The Region of Queens is attributing a $1,669,497 budget surplus to unexpected income from investments, taxes on home sales and unfilled staff positions.
At the September 12 meeting, council received the Region’s audited financial statement for fiscal 2022/23.
Mayor Darlene Norman says municipal staff worked hard to ensure a balanced budget and the excess is not a result of poor planning.
The Region took in $505,560 more in deed transfer taxes than expected. The deed transfer tax is a 1.5 percent tax charged by the municipality on the sale of every property in Queens.
Investments also paid off for the Region as they saw an extra $139,000 more than expected due to the Bank of Canada continually increasing their prime rate.
The audit report shows the number of municipal employee positions going unfilled is hurting the Region’s ability to complete some projects.
Transportation wages were under budget by $52,417 because of an employee shortage. Another $112,863 remained in municipal coffers because of vacancies at the regional recycling facility. The inability to fill the building inspector position resulted in another $24,000 in unpaid wages. Staffing shortages in planning and law enforcement left $86,000 and $36,000, respectively, unspent. As well, repairs to the Astor Theatre did not go ahead do to staffing issues and the Milton and North Queens pools were under budget due to staffing shortages.

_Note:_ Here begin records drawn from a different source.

(* ===== verification/Breaker.v ===== *)
(** The circuit breaker (crate [ainxt-circuit-breaker]): the sliding window
    ([window.rs]), the configuration ([config.rs]), the breaker as programs of
    atomic steps over a shared memory ([breaker.rs], [state.rs]), the registry and
    the retry policy. The programs run alone, or interleaved by a scheduler;
    the memory is sequentially consistent. *)
From stdpp Require Import relations sorting.
From S2P Require Import Prelude RustStr Float64.

Module Export Window.

(** Instants are nanoseconds of the monotonic clock, durations nanoseconds. *)
Definition Instant : Type := Z.
Definition Duration : Type := N.

(** The earliest instant: seconds are an [i64]. *)
Definition instant_min : Instant := (- 9223372036854775808 * 1000000000)%Z.
Definition checked_sub (now : Instant) (d : Duration) : option Instant :=
  let t := (now - Z.of_N d)%Z in if bool_decide (instant_min ≤ t)%Z then Some t else None.

Definition MAX_WINDOW_ENTRIES : nat := 10000.

Record SlidingWindow : Type := MkWindow { entries : list (Instant * bool); failures : N }.

Definition SlidingWindow_new : SlidingWindow := MkWindow [] 0.

(** [usize] subtraction, wrapping. *)
Definition usize_dec (n : N) : N := wrap64 (n + u64_max)%N.
Definition usize_inc (n : N) : N := wrap64 (n + 1)%N.

Definition dec_if (was_failure : bool) (n : N) : N := if was_failure then usize_dec n else n.
Definition inc_if (is_failure : bool) (n : N) : N := if is_failure then usize_inc n else n.

Definition pop_front (w : SlidingWindow) : SlidingWindow :=
  match entries w with
  | [] => w
  | (_, was_failure) :: rest => MkWindow rest (dec_if was_failure (failures w))
  end.

Definition push (is_failure : bool) (at_ : Instant) (w : SlidingWindow) : SlidingWindow :=
  let w := if bool_decide (MAX_WINDOW_ENTRIES ≤ length (entries w)) then pop_front w else w in
  MkWindow (entries w ++ [(at_, is_failure)]) (inc_if is_failure (failures w)).

Fixpoint evict_from (cutoff : Instant) (es : list (Instant * bool)) (fs : N) : SlidingWindow :=
  match es with
  | (ts, was_failure) :: rest =>
      if bool_decide (ts < cutoff)%Z then evict_from cutoff rest (dec_if was_failure fs)
      else MkWindow es fs
  | [] => MkWindow [] fs
  end.

Definition evict (window : Duration) (now : Instant) (w : SlidingWindow) : SlidingWindow :=
  match checked_sub now window with
  | None => w
  | Some cutoff => evict_from cutoff (entries w) (failures w)
  end.

Definition sample_count (w : SlidingWindow) : nat := length (entries w).

Definition error_rate (w : SlidingWindow) : F64 :=
  match entries w with
  | [] => f64_of_N 0
  | _ => f64_div (f64_of_N (failures w)) (f64_of_N (N.of_nat (length (entries w))))
  end.

Definition clear (w : SlidingWindow) : SlidingWindow := MkWindow [] 0.

End Window.

Module Export Config.

Definition secs (n : N) : Duration := (n * 1000000000)%N.
Definition from_millis (n : N) : Duration := (n * 1000000)%N.

Record BreakerConfig : Type := MkConfig {
  window_duration : Duration; min_samples : nat; error_rate_threshold : F64;
  open_duration : Duration; half_open_max_probes : N; failure_codes : gset N; enabled : bool;
}.

Definition DEFAULT_FAILURE_CODES : list N := [429; 500; 502; 503; 504]%N.
Definition default_failure_codes : gset N := list_to_set DEFAULT_FAILURE_CODES.

(** The literal [0.5]. *)
Definition one_half : F64 := f64_div (f64_of_N 1) (f64_of_N 2).

Definition server : BreakerConfig :=
  MkConfig (secs 60) 10 one_half (secs 10) 1 default_failure_codes true.
Definition client : BreakerConfig := MkConfig (secs 60) 5 one_half (secs 60) 1 {[ 401%N ]} true.
(** The trusted token count of an item, a [u32]. *)
Class ItemTokenCounter (T : Type) := count_item_tokens : T → N.

Record LlmCompactionOutput := MkOutput { response : string; thinking : string }.

Inductive CompactionSampleError :=
| SampleTimeout (timeout_secs : N) (collected_bytes : nat)
| SampleBuild (msg : string)
| SampleStart (msg : string)
| SampleEmptyResponse
| SampleOther (msg : string).

Definition is_deterministic (e : CompactionSampleError) : bool :=
  match e with
  | SampleTimeout _ _ | SampleEmptyResponse => false
  | SampleBuild _ | SampleStart _ => true
  | SampleOther msg => contains "Failed to build AgenticScheduler" msg
                       || contains "Failed to start compaction sample" msg
  end.

Record CompactionPrompt := MkPrompt { prompt_system : string; prompt_user : string }.

End Item.

Module Export Select.
Section Select.
Context `{CompactionItem T}.

Record SplitPlan := MkPlan { split_idx : nat; tokens_to_compact : N }.

(** The backward walk from item [i] on: [None] is an index out of range. *)
Fixpoint walk_back (counts : list N) (target : N) (i : nat) (kept : N) : option nat :=
  match i with
  | 0 => Some 0
  | S i' =>
      count ← counts !! i';
      if bool_decide (target < sat_add32 kept count)%N then Some (i' + 1)
      else walk_back counts target i' (sat_add32 kept count)
  end.

Fixpoint past_tool_results (items : list T) (idx : nat) : nat :=
  match items with
  | x :: items' => if is_tool_result x then past_tool_results items' (S idx) else idx
  | [] => idx
  end.

Definition snap_to_safe_boundary (items : list T) (candidate : nat) : nat :=
  let total := length items in
  if bool_decide (total ≤ candidate) then total
  else past_tool_results (drop candidate items) candidate.

(** The outer [None] is a panic (an index out of range). *)
Definition select_turns_to_compact (item_token_counts : list N) (items : list T)
    (target_tokens min_compactable : N) : option (option SplitPlan) :=
  let total := length items in
  if bool_decide (total = 0) then Some None
  else
    split_idx ← walk_back item_token_counts target_tokens total 0;
    if bool_decide (split_idx = 0) then Some None
    else
      let safe_split_idx := snap_to_safe_boundary items split_idx in
      if bool_decide (total ≤ safe_split_idx) then Some None
      else
        guard (safe_split_idx ≤ length item_token_counts);;
        let tokens_to_compact := foldl sat_add32 0%N (take safe_split_idx item_token_counts) in
        if bool_decide (tokens_to_compact < min_compactable)%N then Some None
        else Some (Some (MkPlan safe_split_idx tokens_to_compact)).

(** ** The specification *)

Definition sum_tokens (l : list N) : N := foldr N.add 0%N l.
Definition sat_sum (l : list N) : N := N.min (sum_tokens l) u32_max.

Lemma sum_tokens_app l l' : sum_tokens (l ++ l') = (sum_tokens l + sum_tokens l')%N.
Proof. induction l as [|x l IH]; simpl; [done|]. unfold sum_tokens in *. lia. Qed.

Lemma foldl_sat_add l a : foldl sat_add32 a l = N.min (a + sum_tokens l) u32_max ∨ l = [].
Proof.
  revert a. induction l as [|x l IH]; intros a; [by right|]. left. simpl.
  destruct (IH (sat_add32 a x)) as [->| ->]; unfold sat_add32; simpl; unfold sum_tokens; lia.
Qed.

Lemma foldl_sat_sum l : foldl sat_add32 0%N l = sat_sum l.
Proof. by destruct (foldl_sat_add l 0) as [->| ->]. Qed.

(** The items from [j] on fit the budget. *)
Definition fits (counts : list N) (target : N) (j : nat) : Prop := (sat_sum (drop j counts) ≤ target)%N.

Lemma fits_mono counts target i j : i ≤ j → fits counts target i → fits counts target j.
Proof.
  unfold fits, sat_sum. intros Hij Hi. replace j with (i + (j - i)) by lia. rewrite <-drop_drop.
  rewrite <-(take_drop (j - i) (drop i counts)), sum_tokens_app in Hi. lia.
Qed.

(** Items from [j] on may be kept: they fit, and do not begin with a tool result. *)
Definition may_keep (counts : list N) (items : list T) (target : N) (j : nat) : Prop :=
  fits counts target j ∧ ∃ x, items !! j = Some x ∧ is_tool_result x = false.

Lemma walk_back_spec counts target i kept :
  i ≤ length counts → kept = sat_sum (drop i counts) → fits counts target i →
  ∃ c, walk_back counts target i kept = Some c ∧ c ≤ i ∧ fits counts target c ∧
    ∀ j, j < c → ¬ fits counts target j.
Proof.
  revert kept. induction i as [|i IH]; intros kept Hi Hk Hf; cbn [walk_back].
  { exists 0. split_and!; [done..|lia]. }
  destruct (lookup_lt_is_Some_2 counts i) as [x Hx]; [lia|]. rewrite Hx. simpl.
  assert (sat_add32 kept x = sat_sum (drop i counts)) as Hs.
  { rewrite (drop_S counts x i Hx), Hk. unfold sat_add32, sat_sum. simpl. lia. }
  rewrite Hs. case_bool_decide as Hlt.
  - exists (i + 1). split_and!; [done|lia|by rewrite Nat.add_1_r|].
    intros j Hj Hfj. apply (fits_mono _ _ j i) in Hfj; [|lia]. unfold fits in Hfj. lia.
  - destruct (IH (sat_sum (drop i counts))) as (c & -> & Hc & Hfc & Hmin); [lia|done|unfold fits; lia|].
    exists c. split_and!; [done|lia|done|done].
Qed.
Definition sample_full_replace_summary (calls : nat) (llm_turns : list T) (user_context : option string)
    (config : FullReplaceConfig) : list FullReplaceEvent * result FullReplaceError SampledSummary :=
  if bool_decide (length llm_turns = 0) then ([], Err FrNothingToCompact)
  else
    let prompt := MkPrompt "" (build_summary_prompt user_context) in
    let '(trace, r) := sample_summary_with_retries sample_compaction calls llm_turns prompt
                         (fr_max_attempts config) (fr_sampling_timeout_secs config) in
    let events := attempt_events trace in
    match r with
    | Ok s => (events ++ [OnSuccess (sampled_attempts s) (length (chars (sampled_summary s)))], Ok s)
    | Err (RetryEmpty n) => (events ++ [OnError n], Err FrEmptyResponse)
    | Err (RetryFailure message deterministic context_overflow n) =>
        (events ++ [OnError n], Err (FrSampler message deterministic context_overflow))
    end.

Definition apply_full_replace_compaction (calls : nat) (llm_turns : list T) (user_context : option string)
    (ctx : FullReplaceContext T) (config : FullReplaceConfig)
    : list FullReplaceEvent * result FullReplaceError (FullReplaceOutput T) :=
  let '(events, r) := sample_full_replace_summary calls llm_turns user_context config in
  (events,
   s ← r;
   Ok (MkReplaced (assemble_compacted_history ctx (sampled_summary s)) (sampled_summary s) (sampled_attempts s))).

(** ** A pass that succeeds *)

Lemma full_replace_ok calls llm_turns user_context ctx config events out :
  apply_full_replace_compaction calls llm_turns user_context ctx config = (events, Ok out) →
  ∃ o k, k < attempts_of (fr_max_attempts config) ∧ attempts out = S k ∧
    sample_compaction (calls + k) llm_turns (MkPrompt "" (build_summary_prompt user_context))
      (fr_sampling_timeout_secs config) = Ok o ∧
    raw_summary out = response o ∧ is_degenerate_summary (response o) = false ∧
    history out = assemble_compacted_history ctx (response o).
Proof.
  unfold apply_full_replace_compaction, sample_full_replace_summary. case_bool_decide; [done|].
  pose proof (sample_retries_spec sample_compaction calls llm_turns
    (MkPrompt "" (build_summary_prompt user_context)) (fr_max_attempts config) (fr_sampling_timeout_secs config)) as Hs.
  destruct (sample_summary_with_retries _ _ _ _ _ _) as [trace r]. destruct Hs as (k & _ & Hk & _ & _ & ->).
  destruct (sample_compaction (calls + k) _ _ _) as [o|e] eqn:Eo; cbn [final_result]; [|done].
  destruct (negb (is_empty (trim (response o)))) eqn:He; [|done].
  destruct (negb (is_degenerate_summary (response o))) eqn:Hd; [|done]. cbn.
  intros [= <- <-]. exists o, k. apply negb_true_iff in Hd. split_and!; try done; try lia.
Qed.

(** When the pass succeeds, the rebuilt history begins with the unchanged system
    message and the user prefix, keeps the recent messages in order, and carries
    the summary of one of at most the configured number of calls: at least 500
    characters long, with no live control token. *)
Theorem full_replace_history_sound calls llm_turns user_context ctx config events out :
  apply_full_replace_compaction calls llm_turns user_context ctx config = (events, Ok out) →
  ∃ summary before after,
    1 ≤ attempts out ≤ attempts_of (fr_max_attempts config) ∧
    history out = [system_message ctx; new_user_meta (user_message_prefix ctx)] ++ before ++ recent_messages ctx ++
      [new_user_meta (summary +:+ default "" (transcript_hint ctx))] ++ after ∧
    MIN_SUMMARY_SEED_CHARS ≤ length (chars (format_compact_summary (raw_summary out))) ∧
    contains (format_compact_summary (raw_summary out)) summary = true ∧
    Forall (λ w, contains (tag w) summary = false) control_tokens.
Proof.
  intros Ho. destruct (full_replace_ok _ _ _ _ _ _ _ Ho) as (o & k & Hk & -> & _ & Hr & Hd & ->).
  rewrite Hr. eexists (format_compact_summary_content (response o)), _, _. split_and!; [lia|lia| | | |].
  - unfold assemble_compacted_history. rewrite (app_assoc (option_list (new_project_instructions <$> _))). done.
  - unfold is_degenerate_summary in Hd. apply bool_decide_eq_false in Hd. lia.
  - unfold format_compact_summary_content. repeat apply contains_app_r. apply contains_spec. exists "", "".
    by rewrite app_nil_r_str.
  - apply Forall_forall. intros w Hw. pose proof (seed_without_token (response o) w Hw) as Hn.
    unfold format_compact_summary_content, tag. rewrite !(contains_skip lt) by done. exact Hn.
Qed.

End FullReplace.
End FullReplace.

(** * Witnesses *)

Module Export CodeWitnesses.

Definition open_work : ActiveAgentReminderState :=
  MkActive [MkTask "bg-1" "npm run dev" "running" None] [MkTodo "t1" "ship" InProgress; MkTodo "t2" "plan" Completed] [].

Lemma active_agents_survive_witness :
  ∃ r, format_active_agent_reminder open_work None = Some r ∧ contains "- [in_progress] t1: ship" r = true.
Proof.
  apply (active_agents_survive open_work None "- [in_progress] t1: ship"). right. left.
  exists (MkTodo "t1" "ship" InProgress). split_and!; [by left|done|done].
Defined.

#[export] Instance text_factory : CompactionItemFactory string :=
  {| new_user s := s; new_user_meta s := s; new_project_instructions s := s; new_system_reminder s := s |}.

(** An answer that is long enough, after one that times out. *)
Definition long_answer : string := "Work so far: " +:+ concat_str (replicate 100 "detail ").
Definition slow_model (i : nat) (turns : list string) (p : CompactionPrompt) (timeout : N)
    : result CompactionSampleError LlmCompactionOutput :=
  match i with 0 => Err (SampleTimeout 120 0) | _ => Ok (MkOutput long_answer "") end.
Definition small_context : FullReplaceContext string :=
  MkContext "system" "prefix" None (Some "fix the bug") ["tool: ok"] None None.

Lemma full_replace_history_sound_witness :
  ∃ events out, apply_full_replace_compaction slow_model "summarize{user_context_section}" 0 ["fix the bug"] None
      small_context full_replace_default = (events, Ok out) ∧
    attempts out = 2 ∧ 1 ≤ attempts out ≤ attempts_of 3.
Proof.
  destruct (apply_full_replace_compaction slow_model "summarize{user_context_section}" 0 ["fix the bug"] None
    small_context full_replace_default) as [events [out|e]] eqn:E; [|by vm_compute in E].
  exists events, out. split; [done|].
  destruct (full_replace_history_sound slow_model "summarize{user_context_section}" 0 ["fix the bug"] None
    small_context full_replace_default events out E) as (s & b & a & Hb & _).
  split; [|exact Hb]. vm_compute in E. by injection E as _ <-.
Defined.

End CodeWitnesses.
Inductive ConversationItem : Type :=
| System (s : SystemItem)
| User (u : UserItem)
| Assistant (a : AssistantItem)
| ToolResult (t : ToolResultItem)
| BackendToolCall (b : BackendToolCallItem)
| Reasoning (r : ReasoningItem).

#[export] Instance Effort_eq_dec : EqDecision Effort.Effort.
Proof. solve_decision. Defined.
#[export] Instance SyntheticReason_eq_dec : EqDecision SyntheticReason.
Proof. solve_decision. Defined.
#[export] Instance PriorTurnInterrupt_eq_dec : EqDecision PriorTurnInterrupt.
Proof. solve_decision. Defined.
#[export] Instance ContentPart_eq_dec : EqDecision ContentPart.
Proof. solve_decision. Defined.
#[export] Instance SystemItem_eq_dec : EqDecision SystemItem.
Proof. solve_decision. Defined.
#[export] Instance UserItem_eq_dec : EqDecision UserItem.
Proof. solve_decision. Defined.
#[export] Instance ToolCall_eq_dec : EqDecision ToolCall.
Proof. solve_decision. Defined.
#[export] Instance AssistantItem_eq_dec : EqDecision AssistantItem.
Proof. solve_decision. Defined.
#[export] Instance ToolResultItem_eq_dec : EqDecision ToolResultItem.
Proof. solve_decision. Defined.
#[export] Instance WebSearchAction_eq_dec : EqDecision WebSearchAction.
Proof. solve_decision. Defined.
#[export] Instance WebSearchToolCall_eq_dec : EqDecision WebSearchToolCall.
Proof. solve_decision. Defined.
#[export] Instance CustomToolCall_eq_dec : EqDecision CustomToolCall.
Proof. solve_decision. Defined.
#[export] Instance CodeInterpreterToolCall_eq_dec : EqDecision CodeInterpreterToolCall.
Proof. solve_decision. Defined.
#[export] Instance BackendToolKind_eq_dec : EqDecision BackendToolKind.
Proof. solve_decision. Defined.
#[export] Instance BackendToolCallItem_eq_dec : EqDecision BackendToolCallItem.
Proof. solve_decision. Defined.
#[export] Instance ReasoningItem_eq_dec : EqDecision ReasoningItem.
Proof. solve_decision. Defined.
#[export] Instance ConversationItem_eq_dec : EqDecision ConversationItem.
Proof. solve_decision. Defined.

Definition is_image (p : ContentPart) : bool := match p with Image _ => true | Text _ => false end.
Definition is_user (i : ConversationItem) : bool := match i with User _ => true | _ => false end.
Definition is_system (i : ConversationItem) : bool := match i with System _ => true | _ => false end.
Definition is_result (i : ConversationItem) : bool := match i with ToolResult _ => true | _ => false end.
Definition is_backend (i : ConversationItem) : bool := match i with BackendToolCall _ => true | _ => false end.
Definition is_reasoning (i : ConversationItem) : bool := match i with Reasoning _ => true | _ => false end.

End Items.

(** * Constructors and setters *)

Module Export Build.

Definition system (c : string) : ConversationItem := System (MkSystem c).

Definition user_synthetic (r : option SyntheticReason) (c : string) : ConversationItem :=
  User (MkUser [Text c] r None None).
Definition user : string → ConversationItem := user_synthetic None.
Definition user_with_parts (parts : list ContentPart) : ConversationItem := User (MkUser parts None None None).
Definition user_meta : string → ConversationItem := user_synthetic (Some CompactionMeta).
Definition system_reminder : string → ConversationItem := user_synthetic (Some SystemReminder).
Definition project_instructions : string → ConversationItem := user_synthetic (Some ProjectInstructions).
Definition auto_continue : string → ConversationItem := user_synthetic (Some AutoContinue).
Definition auto_recovery : string → ConversationItem := user_synthetic (Some AutoRecovery).
Definition interjection : string → ConversationItem := user_synthetic (Some Interjection).
Definition task_completed : string → ConversationItem := user_synthetic (Some TaskCompleted).
Definition subagent_completed : string → ConversationItem := user_synthetic (Some SubagentCompleted).
Definition notification_drain : string → ConversationItem := user_synthetic (Some NotificationDrain).
Definition goal_summary : string → ConversationItem := user_synthetic (Some GoalSummary).
Definition goal_classifier_nudge : string → ConversationItem := user_synthetic (Some GoalClassifierNudge).
Definition scheduler_fired : string → ConversationItem := user_synthetic (Some SchedulerFired).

Mayor Norman says other municipalities and private sector operators are having difficulty recruiting and keeping employees and the Region of Queens is no different.
Available job openings are routinely posted, and the Region is actively pursuing people to assume some positions, most notably a Chief Administrative Officer. The position is the top employee in the municipality and has been vacant since former CAO Chris McNeill resigned in May.